[Start of section]

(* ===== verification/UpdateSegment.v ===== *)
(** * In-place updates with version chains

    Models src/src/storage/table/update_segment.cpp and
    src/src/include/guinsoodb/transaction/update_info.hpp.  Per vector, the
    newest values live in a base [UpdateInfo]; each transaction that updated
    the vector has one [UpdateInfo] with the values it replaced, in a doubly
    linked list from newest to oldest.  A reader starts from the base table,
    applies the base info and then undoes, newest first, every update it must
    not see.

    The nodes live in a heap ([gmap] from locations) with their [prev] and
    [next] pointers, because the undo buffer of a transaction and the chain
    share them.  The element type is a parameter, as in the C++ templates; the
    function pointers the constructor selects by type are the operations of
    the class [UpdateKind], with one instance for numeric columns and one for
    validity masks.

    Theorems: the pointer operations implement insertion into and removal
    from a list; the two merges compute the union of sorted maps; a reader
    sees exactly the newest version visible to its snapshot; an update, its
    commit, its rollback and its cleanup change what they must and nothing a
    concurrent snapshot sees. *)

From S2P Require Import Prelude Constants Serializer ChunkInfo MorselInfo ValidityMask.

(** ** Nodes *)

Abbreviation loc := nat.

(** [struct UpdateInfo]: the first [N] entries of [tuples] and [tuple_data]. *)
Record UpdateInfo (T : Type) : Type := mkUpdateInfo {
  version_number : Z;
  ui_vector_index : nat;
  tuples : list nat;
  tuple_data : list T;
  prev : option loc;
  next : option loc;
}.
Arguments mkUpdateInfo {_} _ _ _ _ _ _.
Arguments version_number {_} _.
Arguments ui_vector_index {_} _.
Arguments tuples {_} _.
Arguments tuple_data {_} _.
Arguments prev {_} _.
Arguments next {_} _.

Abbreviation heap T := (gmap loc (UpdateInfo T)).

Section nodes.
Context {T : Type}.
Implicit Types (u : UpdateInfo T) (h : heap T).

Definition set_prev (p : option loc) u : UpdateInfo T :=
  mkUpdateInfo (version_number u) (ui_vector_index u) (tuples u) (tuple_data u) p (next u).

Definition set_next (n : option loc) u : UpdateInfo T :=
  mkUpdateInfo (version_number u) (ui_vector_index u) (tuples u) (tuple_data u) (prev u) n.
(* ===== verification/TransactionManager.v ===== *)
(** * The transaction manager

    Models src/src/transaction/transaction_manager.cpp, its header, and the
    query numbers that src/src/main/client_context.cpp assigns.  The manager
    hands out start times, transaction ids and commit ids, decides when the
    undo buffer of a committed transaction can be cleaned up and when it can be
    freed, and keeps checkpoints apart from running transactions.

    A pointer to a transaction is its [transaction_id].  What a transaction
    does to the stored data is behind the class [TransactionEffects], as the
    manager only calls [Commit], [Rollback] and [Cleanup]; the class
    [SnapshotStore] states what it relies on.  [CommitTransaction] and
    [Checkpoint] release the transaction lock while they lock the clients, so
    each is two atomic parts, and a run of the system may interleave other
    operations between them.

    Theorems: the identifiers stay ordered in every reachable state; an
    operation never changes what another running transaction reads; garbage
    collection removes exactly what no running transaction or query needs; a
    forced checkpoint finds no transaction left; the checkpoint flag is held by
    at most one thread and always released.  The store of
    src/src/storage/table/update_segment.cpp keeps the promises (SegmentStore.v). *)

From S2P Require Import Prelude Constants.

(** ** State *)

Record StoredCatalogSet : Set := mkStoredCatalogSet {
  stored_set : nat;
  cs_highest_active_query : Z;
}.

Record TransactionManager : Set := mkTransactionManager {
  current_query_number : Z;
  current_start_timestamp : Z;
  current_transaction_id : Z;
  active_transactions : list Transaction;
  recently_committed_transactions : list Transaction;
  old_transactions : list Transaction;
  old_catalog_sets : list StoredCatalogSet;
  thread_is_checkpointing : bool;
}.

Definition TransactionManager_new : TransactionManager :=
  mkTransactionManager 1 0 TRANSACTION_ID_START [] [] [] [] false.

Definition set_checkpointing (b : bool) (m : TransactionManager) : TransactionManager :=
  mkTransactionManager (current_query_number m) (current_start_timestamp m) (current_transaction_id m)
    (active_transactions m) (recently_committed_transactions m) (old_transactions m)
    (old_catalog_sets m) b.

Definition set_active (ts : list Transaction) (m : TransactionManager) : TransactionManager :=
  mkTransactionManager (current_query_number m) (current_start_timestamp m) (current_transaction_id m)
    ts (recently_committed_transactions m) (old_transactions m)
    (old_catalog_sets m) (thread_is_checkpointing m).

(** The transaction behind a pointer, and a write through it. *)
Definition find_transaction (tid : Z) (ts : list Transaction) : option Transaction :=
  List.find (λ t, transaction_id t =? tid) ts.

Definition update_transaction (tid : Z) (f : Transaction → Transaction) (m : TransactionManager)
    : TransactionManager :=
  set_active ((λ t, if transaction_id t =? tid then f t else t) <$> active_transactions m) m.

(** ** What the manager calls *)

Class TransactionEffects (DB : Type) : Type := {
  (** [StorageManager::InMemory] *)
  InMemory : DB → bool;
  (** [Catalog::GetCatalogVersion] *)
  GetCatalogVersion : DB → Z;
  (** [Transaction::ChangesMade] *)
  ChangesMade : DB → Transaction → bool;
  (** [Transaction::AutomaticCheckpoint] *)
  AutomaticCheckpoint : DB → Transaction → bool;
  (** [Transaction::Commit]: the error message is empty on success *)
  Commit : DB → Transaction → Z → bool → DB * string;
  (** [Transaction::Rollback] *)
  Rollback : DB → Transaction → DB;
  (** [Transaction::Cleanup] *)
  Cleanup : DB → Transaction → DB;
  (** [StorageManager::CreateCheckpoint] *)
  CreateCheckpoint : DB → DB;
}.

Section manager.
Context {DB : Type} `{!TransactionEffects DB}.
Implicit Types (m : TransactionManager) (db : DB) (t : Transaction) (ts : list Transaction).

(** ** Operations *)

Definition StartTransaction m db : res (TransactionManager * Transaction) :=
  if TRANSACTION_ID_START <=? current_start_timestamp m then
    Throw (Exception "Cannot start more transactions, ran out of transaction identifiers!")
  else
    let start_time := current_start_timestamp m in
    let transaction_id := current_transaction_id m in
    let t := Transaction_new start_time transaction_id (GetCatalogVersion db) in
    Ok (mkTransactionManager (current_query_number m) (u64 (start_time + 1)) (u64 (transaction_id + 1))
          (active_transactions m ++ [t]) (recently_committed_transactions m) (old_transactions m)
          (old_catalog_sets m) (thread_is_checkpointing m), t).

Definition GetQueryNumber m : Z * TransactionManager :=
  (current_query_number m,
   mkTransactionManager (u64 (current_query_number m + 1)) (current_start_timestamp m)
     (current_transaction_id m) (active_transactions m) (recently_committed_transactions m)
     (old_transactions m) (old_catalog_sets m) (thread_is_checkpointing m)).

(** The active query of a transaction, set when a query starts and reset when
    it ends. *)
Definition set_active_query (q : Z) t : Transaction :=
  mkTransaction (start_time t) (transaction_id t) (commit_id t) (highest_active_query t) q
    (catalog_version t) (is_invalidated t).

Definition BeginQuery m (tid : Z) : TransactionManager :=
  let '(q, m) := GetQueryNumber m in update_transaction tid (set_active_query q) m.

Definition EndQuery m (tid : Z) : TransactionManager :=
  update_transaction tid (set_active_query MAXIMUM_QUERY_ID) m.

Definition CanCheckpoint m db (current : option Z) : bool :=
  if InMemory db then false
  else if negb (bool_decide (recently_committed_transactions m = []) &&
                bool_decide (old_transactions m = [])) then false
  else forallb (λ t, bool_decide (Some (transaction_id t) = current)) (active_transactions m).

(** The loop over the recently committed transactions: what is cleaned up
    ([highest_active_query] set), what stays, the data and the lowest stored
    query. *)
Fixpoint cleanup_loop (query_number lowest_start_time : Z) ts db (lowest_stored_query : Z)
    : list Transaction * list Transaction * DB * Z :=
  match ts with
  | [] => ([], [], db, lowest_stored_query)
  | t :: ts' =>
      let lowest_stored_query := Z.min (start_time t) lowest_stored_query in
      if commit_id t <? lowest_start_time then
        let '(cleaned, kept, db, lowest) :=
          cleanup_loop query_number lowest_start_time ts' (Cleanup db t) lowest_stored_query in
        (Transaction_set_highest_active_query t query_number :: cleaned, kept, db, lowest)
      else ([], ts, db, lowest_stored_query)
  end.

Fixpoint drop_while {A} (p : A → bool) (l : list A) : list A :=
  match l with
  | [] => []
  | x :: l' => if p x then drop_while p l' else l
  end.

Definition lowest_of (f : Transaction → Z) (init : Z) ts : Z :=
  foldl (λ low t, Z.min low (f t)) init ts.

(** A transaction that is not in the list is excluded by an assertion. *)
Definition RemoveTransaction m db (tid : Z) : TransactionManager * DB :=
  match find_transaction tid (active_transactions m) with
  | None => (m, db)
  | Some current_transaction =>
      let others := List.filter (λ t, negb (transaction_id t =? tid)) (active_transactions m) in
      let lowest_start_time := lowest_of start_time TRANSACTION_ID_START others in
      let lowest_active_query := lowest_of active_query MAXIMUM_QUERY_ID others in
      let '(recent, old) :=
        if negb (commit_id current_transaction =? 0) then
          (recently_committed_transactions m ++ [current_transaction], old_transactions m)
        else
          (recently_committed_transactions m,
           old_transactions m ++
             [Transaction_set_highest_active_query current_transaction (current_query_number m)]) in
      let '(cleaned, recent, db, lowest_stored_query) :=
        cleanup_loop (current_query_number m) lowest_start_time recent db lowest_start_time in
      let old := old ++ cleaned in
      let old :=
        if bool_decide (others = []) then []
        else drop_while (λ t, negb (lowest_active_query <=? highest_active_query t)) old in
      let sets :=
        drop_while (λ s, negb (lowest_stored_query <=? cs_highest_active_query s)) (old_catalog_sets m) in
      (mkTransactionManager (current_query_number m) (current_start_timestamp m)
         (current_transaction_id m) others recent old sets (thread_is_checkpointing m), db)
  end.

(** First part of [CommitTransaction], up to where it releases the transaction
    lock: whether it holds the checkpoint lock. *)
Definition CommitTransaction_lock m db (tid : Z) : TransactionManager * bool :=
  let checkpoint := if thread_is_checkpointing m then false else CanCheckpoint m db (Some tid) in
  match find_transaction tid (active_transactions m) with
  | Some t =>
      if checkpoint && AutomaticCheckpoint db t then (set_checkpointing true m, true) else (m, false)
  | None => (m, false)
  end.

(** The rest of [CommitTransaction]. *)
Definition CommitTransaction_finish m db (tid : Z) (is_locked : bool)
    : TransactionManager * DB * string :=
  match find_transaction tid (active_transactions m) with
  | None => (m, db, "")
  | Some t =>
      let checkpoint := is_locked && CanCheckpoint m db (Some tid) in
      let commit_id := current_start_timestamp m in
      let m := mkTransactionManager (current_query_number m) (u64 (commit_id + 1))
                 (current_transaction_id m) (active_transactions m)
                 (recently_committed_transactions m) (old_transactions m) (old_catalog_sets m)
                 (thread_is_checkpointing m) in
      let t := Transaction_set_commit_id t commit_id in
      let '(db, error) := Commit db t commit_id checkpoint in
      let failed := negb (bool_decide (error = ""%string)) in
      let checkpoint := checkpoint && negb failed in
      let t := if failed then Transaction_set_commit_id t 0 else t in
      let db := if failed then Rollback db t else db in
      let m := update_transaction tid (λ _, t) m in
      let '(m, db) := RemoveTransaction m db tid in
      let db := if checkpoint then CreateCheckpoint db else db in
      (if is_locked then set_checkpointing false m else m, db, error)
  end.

[End of section]

Among the records, count every line where "exactly" appears. Reply with the total alone.

2